Ben Sasse
About Ben Sasse
Dr. Benjamin E. Sasse (age 53) is an independent director of Strategic Education, Inc. (STRA), elected in April 2024. He serves on the Nominating and Corporate Governance Committee. Sasse is President Emeritus of the University of Florida and a professor at the Hamilton Center (since August 2024), previously served as President of the University of Florida (Feb 2023–Jul 2024) and Midland University (2010–2014), taught at Yale and the University of Texas, and served in the U.S. Senate (Jan 2015–Jan 2023). He holds a BA in government (Harvard), an MA in liberal studies (St. John’s College), and master’s and doctoral degrees in American history (Yale) .
Past Roles
| Organization | Role | Tenure | Committees/Impact |
|---|---|---|---|
| University of Florida | President | Feb 2023 – Jul 2024 | Academic leadership in higher education |
| University of Florida | President Emeritus; Professor (Hamilton Center) | Since Aug 2024 | Ongoing academic engagement |
| Midland University | President | 2010 – 2014 | Institutional leadership |
| U.S. Senate | Senator | Jan 2015 – Jan 2023 | Public policy experience at the highest levels |
| Yale University; University of Texas; Midland University | Faculty | Various | Teaching roles |
External Roles
| Organization | Role | Tenure | Note |
|---|---|---|---|
| University of Florida | President Emeritus; Professor | Since Aug 2024 | Higher education leadership and teaching |
| Prior academic institutions | Faculty | Various | Yale University; University of Texas; Midland University |
| U.S. Government | Roles in HHS and DOJ | Various | Policymaking experience |
| U.S. Senate | Senator | Jan 2015 – Jan 2023 | Federal legislative experience |
No other public company directorships are disclosed in Sasse’s proxy biography .
Board Governance
- Committee assignments: Nominating and Corporate Governance Committee member (chair: Viet D. Dinh). The Nominating Committee met three times in 2024; all members are independent under Nasdaq standards .

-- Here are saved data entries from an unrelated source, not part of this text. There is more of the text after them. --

Lemma server_writes n an l s1 :
  local_objects (_handler (conn s1)) = seq n (length an) ->
  (forall id, id ∈ seq n (length an) -> locals (_handler (conn s1)) !! id = Some Local.new) ->
  enc_state (encoder_ (_handler (conn s1))) = ZERO -> steady (conn s1) ->
  Forall kept_response an -> l ≡ₚ zip (seq n (length an)) an ->
  exists w ws texts e', write_all l (conn s1) = Ok w /\ Forall2 same_content an ws /\
    encode_messages ws (encoder_ (_handler (conn s1))) = Ok (texts, e') /\ outgoing w = outgoing (conn s1) +:+ concat_str texts.
Proof.
  intros Q L Z St HK HP. set (order := zip (seq n (length an)) an) in *.
  assert (O1 : order.*1 = seq n (length an)) by (apply fst_zip; by rewrite length_seq).
  assert (O2 : order.*2 = an) by (apply snd_zip; by rewrite length_seq).
  destruct (all_written order l (conn s1)) as (w & ws & texts & e' & E & F & Em & M).
  - apply desk_start; [by rewrite O1|rewrite O1; apply NoDup_seq|exact HP| |exact Z|exact St].
    intros x Hx. split.
    + rewrite Forall_forall in HK. destruct (HK x.2) as [S _]; [rewrite <- O2; apply list_elem_of_fmap; by exists x|].
      unfold writable. cbn [local_message server_traits msg_serialize response_message]. rewrite (response_written _ _ S). by eexists.
    + exists Local.new. split; [|done]. apply L. rewrite <- O1. apply list_elem_of_fmap. by exists x.
  - rewrite O2 in F. exists w, ws, texts, e'. split; [exact E|]. split; [exact F|]. split; [exact Em|apply M].
Qed.

(** C3: A client and a server together.  The users of a client write requests, each
    whole and in any order of their transactions; the server takes what comes of it
    in any reads of whole messages: its users get the same requests, in the order of
    the transactions.  They answer, each whole and in any order; the client takes
    what comes of that in any reads of whole messages: every user gets, in the
    object of his own request, the response that was written to it.  Heads are the
    same in all that goes over the wire, bodies in content, every end is told, and
    no error is.  So for requests and final responses that keep the connection. *)
Theorem exchange (rs : remote_object http_request) (rc : remote_object http_response) (r0 : http_response) (q0 : http_request)
    (rq l : list (nat * (http_request * list string))) (an : list (http_response * list string)) (l' : list (nat * (http_response * list string)))
    (c : connection http_response http_request) (s : connection http_request http_response) :
  terminated rs = false -> client_opened r0 rq c -> server_opened q0 s -> Forall kept_request rq.*2 -> Forall kept_response an ->
  length an = length rq -> l ≡ₚ rq -> l' ≡ₚ zip (seq (next_id (_handler (conn s))) (length an)) an ->
  exists w texts, write_all l (conn c) = Ok w /\ outgoing w = outgoing (conn c) +:+ concat_str texts /\
  forall ls, whole_reads texts ls ->
  exists s1 w' texts', connection_reads Req request_of_message rs (concat_str <$> ls) s = Some (Ok (true, s1)) /\
    requests_got rs rq.*2 s s1 /\ write_all l' (conn s1) = Ok w' /\ outgoing w' = outgoing (conn s) +:+ concat_str texts' /\
  forall ls', whole_reads texts' ls' ->
  exists c1, connection_reads Res response_of_message rc (concat_str <$> ls') (with_world w c) = Some (Ok (true, c1)) /\
    responses_got rq.*1 an (with_world w c) c1.
Proof.
  intros Hopen Hc Hs HQ HA Hlen HP HP'.
  destruct (client_writes r0 rq l c Hc HP HQ) as (w & ws & texts & e' & E1 & F1 & M1 & O1 & R1 & Q1 & X1 & S1).
  destruct (requests_prepared _ _ _ _ _ HQ F1 (co_encoder _ _ _ Hc) M1) as (us & U1 & -> & U2 & U3 & U4).
  exists w, ((fun u => sent_head u.1 +:+ u.2) <$> us). split; [exact E1|]. split; [exact O1|]. intros ls HL.
  destruct (server_side rs q0 s rq.*2 us ls Hopen Hs U1 U2 U3 U4 HL) as (s1 & E2 & G & O2 & Z2 & St2 & Q2 & L2).
  rewrite length_fmap, <- Hlen in Q2, L2.
  destruct (server_writes _ an l' s1 Q2 L2 Z2 St2 HA HP') as (w' & ws' & texts' & e2 & E3 & F3 & M3 & O3).
  destruct (responses_prepared _ _ _ _ _ HA F3 Z2 M3) as (vs & V1 & -> & V2 & V3 & V4).
  exists s1, w', ((fun u => answer_head u.1 +:+ u.2) <$> vs). split; [exact E2|]. split; [exact G|]. split; [exact E3|].
  split; [by rewrite O3, O2|]. intros ls' HL'.
  assert (Hl : length rq.*1 = length vs) by (apply Forall2_length in V4; rewrite !length_fmap in *; lia).
  destruct (client_reads rc r0 (with_world w c) vs ls' rq.*1 R1 (co_new _ _ _ Hc) Q1 (co_distinct _ _ _ Hc) Hl S1) as (c1 & E4 & P4 & V5 & A4);
    [cbn; rewrite X1; apply Hc|exact V1|exact V2|exact HL'|].
  exists c1. split; [exact E4|]. split; [by exists (a_pieces <$> vs.*1)| |exact V5].
  intros i id y Hi Hy. destruct (Forall2_lookup_l _ _ _ _ _ V4 Hy) as (v & Hv & Hsame).
  destruct (A4 i id v Hi Hv) as (o & r & rb & Hb & Ar & Lo & Lr). exists o, r. split; [|done]. exact (Hsame rb r Hb Ar).
Qed.

End Exchange.

(** ** An example *)

(** The memory of a fresh status holds 100, of all values. *)
#[local] Instance some_garbage : Garbage := fun _ => 100.

Definition blank_of {A} (o : outcome A) (d : A) : A := match o with Ok a => a | Crash _ => d end.
Definition client_object : http_response := blank_of (new_response 100) (a_response 0).
Definition server_object : http_request := blank_of (new_request false HTTP_GET) example_request.

Definition post_it : http_request * list string :=
  ({| base := example_headers true true 0 [("connection", "keep-alive"); ("transfer-encoding", "chunked")];
      _ssl := false; _method := HTTP_POST; _schema := ""; _urihost := ""; _port := ""; _path := "/b"; _query := "";
      _fragment := ""; _userinfo := ""; _params := ∅ |}, ["ab"; ""; "c"]).
Definition chunks_it : http_response * list string :=
  ({| response_base := example_headers true true 0 [("connection", "keep-alive"); ("transfer-encoding", "chunked")];
      _status_code := 404; _status_message := "Not Found" |}, ["x"; "yz"]).

Definition two_asked : list (nat * (http_request * list string)) := [(0%nat, get_it); (1%nat, post_it)].
Definition two_replies : list (http_response * list string) := [answer_it; chunks_it].

Definition the_client : connection http_response http_request := new_client client_object 2.
Definition the_server : connection http_request http_response := new_server server_object.
(* ===== verification/Logging.v ===== *)
(** * Logging ([src/src/utils/log_wrapper.h], [src/src/utils/log_wrapper.cpp],
    [stringify] of [src/src/utils/utils.h])

    The two loggers of the process, their set-up, the six functions that write to
    them and the counter that builds them before the other static objects.  spdlog
    is a parameter: the class [Spdlog] has the calls that the sources make of it,
    [SpdlogLaws] what its documentation promises: levels filter, and a name is
    registered once.  A null pointer that is followed is [Crash Undefined]; an
    exception of spdlog leaves the function it was thrown in. *)

From S2P Require Import Prelude CppStd Streams.

(** ** spdlog *)
Module level.
Inductive level_enum := trace | debug | info | warn | err | critical | off.

Definition number (l : level_enum) : Z :=
  match l with trace => 0 | debug => 1 | info => 2 | warn => 3 | err => 4 | critical => 5 | off => 6 end.
End level.
Abbreviation level_enum := level.level_enum.

#[export] Instance level_eq_dec : EqDecision level_enum.
Proof. solve_decision. Defined.

(** [W] is what spdlog keeps, its registry and its sinks, [L] a pointer to a logger. *)
Class Spdlog (W L : Type) := {
  set_async_mode : W -> W;
  set_pattern : string -> W -> W;
  (** [None]: an exception, [spdlog::spdlog_ex]. *)
  basic_logger_mt : string -> string -> W -> option (L * W);
  stderr_logger_mt : string -> W -> option (L * W);
  set_level : L -> level_enum -> W -> W;
  flush_on : L -> level_enum -> W -> W;
  flush : L -> W -> W;
  (** What [logger->info("Doormat ", VERSION)] makes of its format. *)
  banner : string;
  (** [logger->trace(s)] and the like. *)
  log : L -> level_enum -> string -> W -> W }.

(** What can be told of spdlog's state: which names are registered, and of a
    logger its level and what went through to its sink. *)
Class SpdlogLaws (W L : Type) `{Spdlog W L} := {
  registered : string -> W -> bool;
  alive : L -> W -> Prop;
  level_of : L -> W -> level_enum;
  lines : L -> W -> list (level_enum * string);

  same_view (w w' : W) : Prop :=
    (forall n, registered n w' = registered n w) /\
    (forall l, alive l w -> alive l w' /\ level_of l w' = level_of l w /\ lines l w' = lines l w);

  set_async_mode_view w : same_view w (set_async_mode w);
  set_pattern_view p w : same_view w (set_pattern p w);
  flush_on_view l v w : same_view w (flush_on l v w);
  flush_view l w : same_view w (flush l w);

  (** A logger that is made is a new one, registered under a name that was free. *)
  made (n : string) (w : W) (r : option (L * W)) : Prop :=
    match r with
    | None => True
    | Some (l, w') =>
        registered n w = false /\ ~ alive l w /\ alive l w' /\ lines l w' = [] /\
        (forall m, registered m w' = bool_decide (m = n) || registered m w) /\
        (forall l', alive l' w -> alive l' w' /\ level_of l' w' = level_of l' w /\ lines l' w' = lines l' w)
    end;
  basic_logger_made n f w : made n w (basic_logger_mt n f w);
  stderr_logger_made n w : made n w (stderr_logger_mt n w);

  set_level_spec l v w :
    alive l w ->
    (forall n, registered n (set_level l v w) = registered n w) /\
    (forall l', alive l' w -> alive l' (set_level l v w) /\ lines l' (set_level l v w) = lines l' w) /\
    level_of l (set_level l v w) = v /\
    (forall l', alive l' w -> l' <> l -> level_of l' (set_level l v w) = level_of l' w);
  log_spec l v s w :
    alive l w -> v <> level.off ->
    (forall n, registered n (log l v s w) = registered n w) /\
    (forall l', alive l' w -> alive l' (log l v s w) /\ level_of l' (log l v s w) = level_of l' w) /\
    lines l (log l v s w) =
      lines l w ++ (if level.number (level_of l w) <=? level.number v then [(v, s)] else []) /\
    (forall l', alive l' w -> l' <> l -> lines l' (log l v s w) = lines l' w) }.

(** ** [utils::stringify] *)
Inductive stringify_arg :=
| arg_string (s : string)
| arg_char (c : ascii)
| arg_int (w n : Z).

Definition put_arg (a : stringify_arg) (ss : ostream) : ostream :=
  match a with
  | arg_string s => put_string s ss
  | arg_char c => put_char c ss
  | arg_int w n => put_int w n ss
  end.

Definition stringify (args : list stringify_arg) : string :=
  text (foldl (fun ss a => put_arg a ss) new_stream args).

(** ** [past_last_slash]: two pointers into the name of a file *)
Fixpoint past_last_slash_from (str last_slash : list ascii) : list ascii :=
  match str with
  | [] => last_slash
  | c :: str => if Ascii.eqb c "/"%char then past_last_slash_from str str
                else past_last_slash_from str last_slash
  end.

Definition past_last_slash (str : string) : string :=
  of_chars (past_last_slash_from (chars str) (chars str)).

Section Wrapper.
Context {W L : Type} `{Spdlog W L}.

(** ** The state *)
Record logger_stuff := {
  logger_ : option L;
  console_logger_ : option L;
  log_filename_ : string }.

(** The static objects of [details], and spdlog.  [stuff] is [None] while the raw
    storage holds no object. *)
Record system := {
  nifty_counter : Z;
  stuff : option logger_stuff;
  spd : W }.

Definition with_spd (f : W -> W) (s : system) : system :=
  {| nifty_counter := nifty_counter s; stuff := stuff s; spd := f (spd s) |}.

Definition with_stuff (x : logger_stuff) (s : system) : system :=
  {| nifty_counter := nifty_counter s; stuff := Some x; spd := spd s |}.

(** *** [logger_nifty_counter] *)
Definition logger_nifty_counter (s : system) : system :=
  {| nifty_counter := u64 (nifty_counter s + 1);
     stuff := if nifty_counter s =? 0
              then Some {| logger_ := None; console_logger_ := None; log_filename_ := "" |}
              else stuff s;
     spd := spd s |}.

Definition not_logger_nifty_counter (s : system) : system :=
  let n := u64 (nifty_counter s - 1) in
  {| nifty_counter := n; stuff := if n =? 0 then None else stuff s; spd := spd s |}.

(** *** Access: a null [shared_ptr], and the storage without an object *)
Definition the_stuff (s : system) : outcome logger_stuff := of_option Undefined (stuff s).

Definition the_logger (s : system) : outcome L :=
  x ← the_stuff s; of_option Undefined (logger_ x).
Definition the_console (s : system) : outcome L :=
  x ← the_stuff s; of_option Undefined (console_logger_ x).

(** *** [init] *)
Definition level_named (name : string) : level_enum :=
  if bool_decide (name = "trace") then level.trace
  else if bool_decide (name = "debug") then level.debug
  else if bool_decide (name = "warning") then level.warn
  else if bool_decide (name = "error") then level.err
  else if bool_decide (name = "fatal") then level.critical
  else level.off.

Definition log_file : string := "doormat_server_0.log".
Definition pattern : string :=
  of_chars (chars "%Y-%m-%d_%H:%M:%S.%f" ++ [ascii_of 9] ++ chars "[%l]" ++ [ascii_of 9] ++ chars "[%t] %v").

(** What both loggers are given once they are there. *)
Definition set_up (verbose : bool) (lvl : level_enum) (l c : L) (w : W) : W :=
  let w := set_level l lvl w in
  let w := set_level c (if verbose then level.trace else lvl) w in
  let w := set_pattern pattern w in
  let w := flush_on l level.critical w in
  let w := flush_on c level.critical w in
  log c level.info banner w.

(** The result says whether an exception of spdlog leaves the function. *)
Definition init (verbose : bool) (level folder : string) (s : system) : outcome (bool * system) :=
  let s := with_spd set_async_mode s in
  x ← the_stuff s;
  let file := folder +:+ log_file in
  let x := {| logger_ := logger_ x; console_logger_ := console_logger_ x; log_filename_ := file |} in
  let s := with_stuff x s in
  match basic_logger_mt "_logger" file (spd s) with
  | None => Ok (true, s)
  | Some (l, w) =>
      let x := {| logger_ := Some l; console_logger_ := console_logger_ x; log_filename_ := file |} in
      let s := with_stuff x (with_spd (fun _ => w) s) in
      match stderr_logger_mt "_console" (spd s) with
      | None => Ok (true, s)
      | Some (c, w) =>
          let x := {| logger_ := Some l; console_logger_ := Some c; log_filename_ := file |} in
          Ok (false, with_spd (set_up verbose (level_named level) l c) (with_stuff x (with_spd (fun _ => w) s)))
      end
  end.

(** *** [rotate] *)
Definition rotate (s : system) : outcome (bool * system) :=
  x ← the_stuff s;
  match logger_ x with
  | None => Ok (false, s)
  | Some l =>
      let s := with_spd (flush l) s in
      match basic_logger_mt "_logger" (log_filename_ x) (spd s) with
      | None => Ok (true, s)
      | Some (l', w) =>
          Ok (false, with_stuff {| logger_ := Some l'; console_logger_ := console_logger_ x;
                                   log_filename_ := log_filename_ x |} (with_spd (fun _ => w) s))
      end
  end.

(** *** [log_trace(s)], ..., [log_fatal(s)] *)
Definition log_at (v : level_enum) (msg : string) (s : system) : outcome system :=
  l ← the_logger s;
  let s := with_spd (log l v msg) s in
  c ← the_console s;
  Ok (with_spd (log c v msg) s).

Definition log_trace := log_at level.trace.
Definition log_debug := log_at level.debug.
Definition log_info := log_at level.info.
Definition log_warn := log_at level.warn.
Definition log_error := log_at level.err.
Definition log_fatal := log_at level.critical.

(** [log_trace(file, line, args...)] and the like, behind the macros. *)
Definition with_place (file : string) (line : Z) (args : list stringify_arg) : string :=
  stringify (arg_string "[" :: arg_string file :: arg_string ":" :: arg_int 32 line :: arg_string "] " :: args).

- Independence: The Board is majority independent; all members except the Chairman (Silberman) and CEO (McDonnell) are independent under Nasdaq standards. Sasse is listed as an independent director .
- Attendance: The Board met four times in 2024. Each director attended at least 75% of Board and applicable committee meetings; all directors serving at the time attended the last annual meeting of stockholders .
- Lead Independent Director: Viet D. Dinh serves as Presiding Lead Independent Director (appointed April 2024) and presides over quarterly executive sessions of independent directors .
- Change in occupation policy: Directors must notify the Nominating Committee and tender a resignation upon a significant change in occupation; the Committee recommends whether to accept the resignation .
Fixed Compensation
Program structure (non-employee directors):
- Annual retainer: $200,000; at least 60% ($120,000) must be paid in restricted stock issued on the annual meeting date, with the remainder ($80,000) payable in cash or restricted stock; restricted shares vest over three years, one-third annually .
- Additional fees: Presiding Lead Independent Director ($10,000), Audit Chair ($15,000), Nominating and Compensation Chairs ($10,000 each), Audit Committee members ($5,000) .
Director compensation for FY 2024:
| Metric | FY 2024 |
|---|---|
| Cash Fees ($) | 60,000 |
| Stock Awards ($) | 120,000 (grant date fair value under ASC 718) |
| All Other Compensation ($) | — |
| Total ($) | 180,000 |
Performance Compensation
- Equity type and vesting: Restricted stock issued as part of annual retainer; vests one-third on each anniversary over three years .
- Outstanding awards (as of Dec 31, 2024): 1,193 shares of unvested restricted stock .
- Clawback/recoupment: All grants under the 2018 Equity Compensation Plan are subject to the Company’s clawback/recoupment policy; hedging is prohibited under the plan .
- Options: The director outstanding awards table shows restricted stock only; no option awards are disclosed for non-employee directors .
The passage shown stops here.